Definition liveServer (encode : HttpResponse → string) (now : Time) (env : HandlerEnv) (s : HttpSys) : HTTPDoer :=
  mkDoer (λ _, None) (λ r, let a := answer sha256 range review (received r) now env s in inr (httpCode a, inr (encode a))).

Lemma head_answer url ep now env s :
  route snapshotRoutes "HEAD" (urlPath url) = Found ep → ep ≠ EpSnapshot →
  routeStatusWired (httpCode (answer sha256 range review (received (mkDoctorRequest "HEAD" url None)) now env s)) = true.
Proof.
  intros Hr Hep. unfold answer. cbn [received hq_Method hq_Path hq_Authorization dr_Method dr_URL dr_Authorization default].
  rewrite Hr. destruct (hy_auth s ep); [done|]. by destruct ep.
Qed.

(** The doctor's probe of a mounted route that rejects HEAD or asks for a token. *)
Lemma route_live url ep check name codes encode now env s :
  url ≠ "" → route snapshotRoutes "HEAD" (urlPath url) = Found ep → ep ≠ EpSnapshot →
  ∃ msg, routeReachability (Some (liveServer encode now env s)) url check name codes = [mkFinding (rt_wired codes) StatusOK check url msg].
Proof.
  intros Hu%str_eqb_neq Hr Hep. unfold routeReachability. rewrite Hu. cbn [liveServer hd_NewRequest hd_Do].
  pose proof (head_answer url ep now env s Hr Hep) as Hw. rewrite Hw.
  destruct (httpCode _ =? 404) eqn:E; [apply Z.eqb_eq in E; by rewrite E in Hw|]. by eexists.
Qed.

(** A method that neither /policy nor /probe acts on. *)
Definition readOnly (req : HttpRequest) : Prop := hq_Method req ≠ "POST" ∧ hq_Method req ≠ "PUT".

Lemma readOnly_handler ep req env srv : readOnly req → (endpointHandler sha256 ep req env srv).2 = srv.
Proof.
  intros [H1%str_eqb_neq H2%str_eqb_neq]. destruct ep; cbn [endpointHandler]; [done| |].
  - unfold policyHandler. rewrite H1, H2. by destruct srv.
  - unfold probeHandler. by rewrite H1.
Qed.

⁂

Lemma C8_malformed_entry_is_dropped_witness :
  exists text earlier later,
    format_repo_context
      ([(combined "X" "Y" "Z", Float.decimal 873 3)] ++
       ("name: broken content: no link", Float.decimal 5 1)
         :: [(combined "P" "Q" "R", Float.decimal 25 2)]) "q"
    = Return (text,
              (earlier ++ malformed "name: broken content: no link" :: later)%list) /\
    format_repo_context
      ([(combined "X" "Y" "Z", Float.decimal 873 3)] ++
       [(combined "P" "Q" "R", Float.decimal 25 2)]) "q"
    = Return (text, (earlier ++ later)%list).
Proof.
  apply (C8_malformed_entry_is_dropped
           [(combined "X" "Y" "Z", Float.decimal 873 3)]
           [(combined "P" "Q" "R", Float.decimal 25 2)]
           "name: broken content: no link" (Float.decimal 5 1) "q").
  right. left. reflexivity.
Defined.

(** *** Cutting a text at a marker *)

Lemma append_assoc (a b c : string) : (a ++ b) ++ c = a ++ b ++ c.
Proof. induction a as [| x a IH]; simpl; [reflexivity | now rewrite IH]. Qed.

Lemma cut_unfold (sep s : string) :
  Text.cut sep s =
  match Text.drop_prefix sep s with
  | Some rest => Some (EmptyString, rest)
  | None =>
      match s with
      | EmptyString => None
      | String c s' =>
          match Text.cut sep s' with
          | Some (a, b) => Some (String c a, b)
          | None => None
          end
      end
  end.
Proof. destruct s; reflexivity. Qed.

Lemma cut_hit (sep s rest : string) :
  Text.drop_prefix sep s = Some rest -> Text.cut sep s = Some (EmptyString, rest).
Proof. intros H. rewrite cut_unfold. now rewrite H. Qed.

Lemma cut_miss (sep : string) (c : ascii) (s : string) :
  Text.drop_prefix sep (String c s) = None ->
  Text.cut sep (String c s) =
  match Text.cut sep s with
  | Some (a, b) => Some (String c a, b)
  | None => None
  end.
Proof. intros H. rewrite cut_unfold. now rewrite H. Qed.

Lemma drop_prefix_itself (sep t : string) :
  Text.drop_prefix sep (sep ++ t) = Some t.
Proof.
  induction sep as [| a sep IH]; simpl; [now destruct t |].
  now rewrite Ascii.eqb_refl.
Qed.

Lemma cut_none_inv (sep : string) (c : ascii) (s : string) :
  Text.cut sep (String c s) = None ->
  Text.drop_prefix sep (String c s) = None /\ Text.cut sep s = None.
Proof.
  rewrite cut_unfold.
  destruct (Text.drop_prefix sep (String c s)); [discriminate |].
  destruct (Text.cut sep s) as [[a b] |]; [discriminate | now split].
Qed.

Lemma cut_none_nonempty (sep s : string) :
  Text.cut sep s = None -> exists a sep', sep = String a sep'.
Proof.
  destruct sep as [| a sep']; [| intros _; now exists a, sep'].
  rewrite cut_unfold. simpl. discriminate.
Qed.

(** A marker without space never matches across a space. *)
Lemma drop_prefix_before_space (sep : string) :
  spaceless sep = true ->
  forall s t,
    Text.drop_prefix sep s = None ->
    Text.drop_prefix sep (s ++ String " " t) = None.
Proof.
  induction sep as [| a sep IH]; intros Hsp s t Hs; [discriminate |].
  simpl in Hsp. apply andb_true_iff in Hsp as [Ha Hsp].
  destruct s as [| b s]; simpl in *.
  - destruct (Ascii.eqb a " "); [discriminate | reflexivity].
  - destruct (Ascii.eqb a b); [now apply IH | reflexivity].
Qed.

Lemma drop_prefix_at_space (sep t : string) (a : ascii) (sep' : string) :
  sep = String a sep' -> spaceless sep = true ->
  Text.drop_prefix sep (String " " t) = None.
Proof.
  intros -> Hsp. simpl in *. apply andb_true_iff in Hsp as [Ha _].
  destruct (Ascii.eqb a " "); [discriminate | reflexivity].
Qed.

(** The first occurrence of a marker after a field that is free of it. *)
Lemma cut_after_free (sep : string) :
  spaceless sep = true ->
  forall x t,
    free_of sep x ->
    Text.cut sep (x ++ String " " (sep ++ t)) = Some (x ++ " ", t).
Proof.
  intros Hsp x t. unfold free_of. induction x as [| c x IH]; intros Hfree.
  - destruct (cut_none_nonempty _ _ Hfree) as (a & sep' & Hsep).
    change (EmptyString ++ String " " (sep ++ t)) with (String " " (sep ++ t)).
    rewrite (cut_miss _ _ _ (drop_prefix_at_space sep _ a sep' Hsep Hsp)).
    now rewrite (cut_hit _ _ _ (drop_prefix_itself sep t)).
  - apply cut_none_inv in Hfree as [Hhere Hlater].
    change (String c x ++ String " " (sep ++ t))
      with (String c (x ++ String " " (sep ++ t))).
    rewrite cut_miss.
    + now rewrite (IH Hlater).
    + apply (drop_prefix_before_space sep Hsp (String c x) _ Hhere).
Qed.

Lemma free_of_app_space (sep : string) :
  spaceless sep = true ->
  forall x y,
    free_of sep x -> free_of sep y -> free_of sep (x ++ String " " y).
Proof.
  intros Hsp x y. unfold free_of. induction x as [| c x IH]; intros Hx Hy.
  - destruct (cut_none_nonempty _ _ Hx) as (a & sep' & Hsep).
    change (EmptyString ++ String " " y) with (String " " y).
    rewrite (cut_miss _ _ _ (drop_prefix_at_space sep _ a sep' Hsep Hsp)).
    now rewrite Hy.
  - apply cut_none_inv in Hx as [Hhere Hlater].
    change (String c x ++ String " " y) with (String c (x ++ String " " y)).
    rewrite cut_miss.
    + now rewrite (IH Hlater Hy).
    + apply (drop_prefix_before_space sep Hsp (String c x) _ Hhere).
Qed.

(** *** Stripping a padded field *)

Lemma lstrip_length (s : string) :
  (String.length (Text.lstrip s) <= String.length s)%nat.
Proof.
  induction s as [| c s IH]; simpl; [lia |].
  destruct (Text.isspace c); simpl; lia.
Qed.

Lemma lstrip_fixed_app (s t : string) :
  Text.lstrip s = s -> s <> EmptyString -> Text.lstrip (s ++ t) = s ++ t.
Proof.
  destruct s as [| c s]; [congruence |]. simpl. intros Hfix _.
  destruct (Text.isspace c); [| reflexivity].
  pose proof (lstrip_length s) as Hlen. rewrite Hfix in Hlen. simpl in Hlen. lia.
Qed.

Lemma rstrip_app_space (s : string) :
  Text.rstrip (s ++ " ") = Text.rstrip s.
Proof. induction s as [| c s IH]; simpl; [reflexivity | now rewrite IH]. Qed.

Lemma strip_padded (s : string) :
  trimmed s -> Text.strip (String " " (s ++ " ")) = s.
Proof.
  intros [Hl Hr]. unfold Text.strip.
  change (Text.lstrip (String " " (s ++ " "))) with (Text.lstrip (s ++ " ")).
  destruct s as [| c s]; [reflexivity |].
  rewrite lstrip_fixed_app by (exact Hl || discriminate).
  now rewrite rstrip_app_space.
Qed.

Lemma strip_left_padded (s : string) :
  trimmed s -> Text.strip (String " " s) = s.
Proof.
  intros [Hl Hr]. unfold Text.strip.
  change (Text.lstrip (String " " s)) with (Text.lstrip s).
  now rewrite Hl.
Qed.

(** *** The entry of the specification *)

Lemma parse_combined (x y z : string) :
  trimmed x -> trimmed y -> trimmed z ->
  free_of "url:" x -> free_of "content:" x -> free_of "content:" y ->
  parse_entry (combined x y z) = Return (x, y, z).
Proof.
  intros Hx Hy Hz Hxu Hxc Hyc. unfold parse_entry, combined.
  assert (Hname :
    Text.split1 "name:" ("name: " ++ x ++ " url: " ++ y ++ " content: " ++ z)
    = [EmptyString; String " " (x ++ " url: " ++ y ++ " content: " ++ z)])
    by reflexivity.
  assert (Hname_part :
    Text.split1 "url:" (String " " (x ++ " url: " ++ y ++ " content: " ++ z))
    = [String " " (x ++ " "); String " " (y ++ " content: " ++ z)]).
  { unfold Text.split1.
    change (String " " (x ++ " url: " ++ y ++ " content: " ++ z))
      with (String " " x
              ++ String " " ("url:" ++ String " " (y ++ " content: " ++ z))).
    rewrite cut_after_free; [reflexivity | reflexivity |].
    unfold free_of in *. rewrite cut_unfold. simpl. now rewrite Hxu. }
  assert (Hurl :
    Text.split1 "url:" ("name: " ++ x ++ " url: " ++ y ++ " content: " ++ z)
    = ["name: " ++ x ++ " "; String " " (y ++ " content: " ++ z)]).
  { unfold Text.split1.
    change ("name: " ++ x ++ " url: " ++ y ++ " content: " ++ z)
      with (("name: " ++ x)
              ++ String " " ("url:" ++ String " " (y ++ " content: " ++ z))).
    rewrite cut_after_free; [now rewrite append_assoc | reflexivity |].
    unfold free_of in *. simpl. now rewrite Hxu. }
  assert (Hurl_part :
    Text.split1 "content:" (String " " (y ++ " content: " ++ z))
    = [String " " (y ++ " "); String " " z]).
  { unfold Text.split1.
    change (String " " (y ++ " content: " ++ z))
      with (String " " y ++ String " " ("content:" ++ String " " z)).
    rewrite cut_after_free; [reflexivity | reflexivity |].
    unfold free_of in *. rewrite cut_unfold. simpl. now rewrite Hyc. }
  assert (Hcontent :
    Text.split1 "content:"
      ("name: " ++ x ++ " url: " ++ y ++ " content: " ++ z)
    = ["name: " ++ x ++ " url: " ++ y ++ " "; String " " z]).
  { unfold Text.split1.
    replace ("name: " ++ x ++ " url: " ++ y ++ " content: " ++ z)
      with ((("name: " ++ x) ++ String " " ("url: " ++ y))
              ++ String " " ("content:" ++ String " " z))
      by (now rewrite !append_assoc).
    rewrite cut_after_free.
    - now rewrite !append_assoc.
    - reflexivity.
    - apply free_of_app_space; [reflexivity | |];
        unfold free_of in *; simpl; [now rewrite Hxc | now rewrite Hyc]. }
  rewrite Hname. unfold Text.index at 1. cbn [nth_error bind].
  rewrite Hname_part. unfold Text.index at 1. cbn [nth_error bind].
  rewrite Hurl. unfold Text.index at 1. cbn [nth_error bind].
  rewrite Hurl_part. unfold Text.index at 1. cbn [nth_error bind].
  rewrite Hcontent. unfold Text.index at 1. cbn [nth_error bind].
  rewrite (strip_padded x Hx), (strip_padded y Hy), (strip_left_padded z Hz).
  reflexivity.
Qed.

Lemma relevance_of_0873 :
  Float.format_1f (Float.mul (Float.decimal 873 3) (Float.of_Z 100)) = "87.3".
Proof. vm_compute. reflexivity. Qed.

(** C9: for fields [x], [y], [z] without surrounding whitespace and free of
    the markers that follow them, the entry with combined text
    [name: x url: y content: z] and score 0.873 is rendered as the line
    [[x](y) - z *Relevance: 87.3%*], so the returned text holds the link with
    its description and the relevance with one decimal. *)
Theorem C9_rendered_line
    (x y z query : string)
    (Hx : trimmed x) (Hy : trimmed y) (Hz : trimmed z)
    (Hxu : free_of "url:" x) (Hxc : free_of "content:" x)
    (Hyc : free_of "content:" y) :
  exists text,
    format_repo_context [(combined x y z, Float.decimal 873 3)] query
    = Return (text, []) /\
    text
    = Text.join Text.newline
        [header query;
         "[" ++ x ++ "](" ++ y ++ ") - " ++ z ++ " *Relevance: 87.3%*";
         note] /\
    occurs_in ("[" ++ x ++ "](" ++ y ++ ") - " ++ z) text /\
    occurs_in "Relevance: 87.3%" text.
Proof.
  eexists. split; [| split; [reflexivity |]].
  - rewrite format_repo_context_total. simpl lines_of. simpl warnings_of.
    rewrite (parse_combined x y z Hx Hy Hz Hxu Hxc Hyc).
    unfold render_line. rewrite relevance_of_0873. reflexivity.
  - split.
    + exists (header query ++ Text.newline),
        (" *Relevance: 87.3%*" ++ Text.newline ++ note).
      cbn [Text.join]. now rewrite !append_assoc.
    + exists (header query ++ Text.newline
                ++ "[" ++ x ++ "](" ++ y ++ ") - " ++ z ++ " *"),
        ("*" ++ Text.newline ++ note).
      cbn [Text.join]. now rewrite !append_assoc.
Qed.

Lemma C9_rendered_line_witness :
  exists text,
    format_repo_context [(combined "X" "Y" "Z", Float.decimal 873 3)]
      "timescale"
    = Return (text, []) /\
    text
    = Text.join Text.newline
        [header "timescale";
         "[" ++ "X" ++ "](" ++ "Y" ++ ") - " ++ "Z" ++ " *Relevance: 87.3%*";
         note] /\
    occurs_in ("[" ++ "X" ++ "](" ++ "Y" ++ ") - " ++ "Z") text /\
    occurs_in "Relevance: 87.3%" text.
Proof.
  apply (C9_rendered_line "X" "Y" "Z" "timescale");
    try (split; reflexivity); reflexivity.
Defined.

⁂

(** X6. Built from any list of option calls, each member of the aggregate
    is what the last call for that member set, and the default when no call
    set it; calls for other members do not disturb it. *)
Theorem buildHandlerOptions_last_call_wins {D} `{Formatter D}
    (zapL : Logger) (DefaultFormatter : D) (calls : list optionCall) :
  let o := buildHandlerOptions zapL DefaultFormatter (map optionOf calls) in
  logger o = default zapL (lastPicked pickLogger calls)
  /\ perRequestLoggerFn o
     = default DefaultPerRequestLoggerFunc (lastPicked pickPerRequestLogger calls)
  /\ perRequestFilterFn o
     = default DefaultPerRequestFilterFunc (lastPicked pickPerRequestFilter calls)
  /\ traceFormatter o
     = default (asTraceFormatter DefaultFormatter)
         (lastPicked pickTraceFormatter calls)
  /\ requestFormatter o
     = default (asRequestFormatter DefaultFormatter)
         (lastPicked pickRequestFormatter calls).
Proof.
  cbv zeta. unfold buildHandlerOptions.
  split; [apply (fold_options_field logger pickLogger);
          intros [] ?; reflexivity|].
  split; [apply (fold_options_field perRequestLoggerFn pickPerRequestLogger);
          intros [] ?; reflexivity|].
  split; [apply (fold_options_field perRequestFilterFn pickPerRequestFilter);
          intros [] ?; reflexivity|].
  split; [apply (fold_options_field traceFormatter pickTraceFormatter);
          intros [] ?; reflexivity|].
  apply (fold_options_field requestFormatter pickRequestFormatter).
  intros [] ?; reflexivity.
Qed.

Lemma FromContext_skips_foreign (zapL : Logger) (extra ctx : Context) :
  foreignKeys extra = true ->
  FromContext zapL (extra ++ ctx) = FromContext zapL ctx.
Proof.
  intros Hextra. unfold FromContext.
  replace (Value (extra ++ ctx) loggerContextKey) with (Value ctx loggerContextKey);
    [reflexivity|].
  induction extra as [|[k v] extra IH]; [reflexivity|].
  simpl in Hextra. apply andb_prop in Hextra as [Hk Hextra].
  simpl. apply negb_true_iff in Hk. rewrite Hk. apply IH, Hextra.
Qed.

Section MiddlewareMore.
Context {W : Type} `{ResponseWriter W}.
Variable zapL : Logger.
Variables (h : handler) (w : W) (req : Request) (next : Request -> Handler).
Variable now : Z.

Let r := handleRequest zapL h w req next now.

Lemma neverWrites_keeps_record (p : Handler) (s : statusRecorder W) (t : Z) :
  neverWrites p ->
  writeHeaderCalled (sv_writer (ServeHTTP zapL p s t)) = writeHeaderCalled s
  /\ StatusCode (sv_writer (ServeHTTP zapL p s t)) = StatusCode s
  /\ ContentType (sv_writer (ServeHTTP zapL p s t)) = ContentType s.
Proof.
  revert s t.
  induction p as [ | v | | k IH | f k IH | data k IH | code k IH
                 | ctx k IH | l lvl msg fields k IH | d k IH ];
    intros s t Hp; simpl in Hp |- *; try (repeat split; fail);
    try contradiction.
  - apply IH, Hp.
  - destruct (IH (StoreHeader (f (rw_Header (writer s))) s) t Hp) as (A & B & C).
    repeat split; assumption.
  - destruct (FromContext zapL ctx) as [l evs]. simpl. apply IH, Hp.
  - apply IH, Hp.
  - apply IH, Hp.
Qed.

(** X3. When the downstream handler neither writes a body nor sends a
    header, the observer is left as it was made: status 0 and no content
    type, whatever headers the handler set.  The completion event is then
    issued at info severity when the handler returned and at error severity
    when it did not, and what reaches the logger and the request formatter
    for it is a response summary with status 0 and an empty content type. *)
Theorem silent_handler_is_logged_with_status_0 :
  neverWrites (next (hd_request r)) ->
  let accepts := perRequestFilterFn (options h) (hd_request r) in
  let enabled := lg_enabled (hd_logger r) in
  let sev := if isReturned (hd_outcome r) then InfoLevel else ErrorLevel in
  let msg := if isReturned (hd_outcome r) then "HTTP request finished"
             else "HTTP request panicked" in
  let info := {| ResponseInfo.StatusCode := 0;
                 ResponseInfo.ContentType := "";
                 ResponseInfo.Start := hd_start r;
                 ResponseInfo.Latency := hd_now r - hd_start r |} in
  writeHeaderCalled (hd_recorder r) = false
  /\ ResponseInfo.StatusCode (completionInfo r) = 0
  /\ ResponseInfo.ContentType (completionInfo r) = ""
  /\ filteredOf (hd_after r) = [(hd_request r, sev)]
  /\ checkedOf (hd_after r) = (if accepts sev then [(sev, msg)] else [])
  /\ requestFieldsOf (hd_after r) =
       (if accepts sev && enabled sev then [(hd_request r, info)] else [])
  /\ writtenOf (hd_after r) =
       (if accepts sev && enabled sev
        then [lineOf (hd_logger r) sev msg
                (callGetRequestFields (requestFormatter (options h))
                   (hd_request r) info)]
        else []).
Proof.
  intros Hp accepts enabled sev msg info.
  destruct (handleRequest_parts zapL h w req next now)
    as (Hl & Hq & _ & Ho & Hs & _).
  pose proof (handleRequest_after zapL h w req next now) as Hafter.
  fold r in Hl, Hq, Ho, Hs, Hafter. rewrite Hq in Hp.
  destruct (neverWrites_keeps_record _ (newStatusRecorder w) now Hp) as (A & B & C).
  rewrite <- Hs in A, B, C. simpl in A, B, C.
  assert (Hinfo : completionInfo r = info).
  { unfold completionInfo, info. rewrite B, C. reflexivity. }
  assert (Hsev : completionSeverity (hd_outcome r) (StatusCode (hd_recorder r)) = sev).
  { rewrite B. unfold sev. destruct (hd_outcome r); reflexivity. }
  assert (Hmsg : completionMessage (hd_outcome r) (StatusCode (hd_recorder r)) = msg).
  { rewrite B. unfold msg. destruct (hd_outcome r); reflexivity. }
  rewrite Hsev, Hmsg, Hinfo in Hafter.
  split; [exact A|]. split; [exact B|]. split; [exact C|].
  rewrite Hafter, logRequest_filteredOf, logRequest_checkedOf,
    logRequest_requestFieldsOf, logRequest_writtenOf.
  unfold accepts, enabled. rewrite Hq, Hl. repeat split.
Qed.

⁂

▶ _What the task asks_
An exact copy of the lines above, from the one containing "intros s t Hp;" through the one containing "type, whatever headers", is the whole of the answer.

▶ _Answer below_
    intros s t Hp; simpl in Hp |- *; try (repeat split; fail);
    try contradiction.
  - apply IH, Hp.
  - destruct (IH (StoreHeader (f (rw_Header (writer s))) s) t Hp) as (A & B & C).
    repeat split; assumption.
  - destruct (FromContext zapL ctx) as [l evs]. simpl. apply IH, Hp.
  - apply IH, Hp.
  - apply IH, Hp.
Qed.

(** X3. When the downstream handler neither writes a body nor sends a
    header, the observer is left as it was made: status 0 and no content
    type, whatever headers the handler set.  The completion event is then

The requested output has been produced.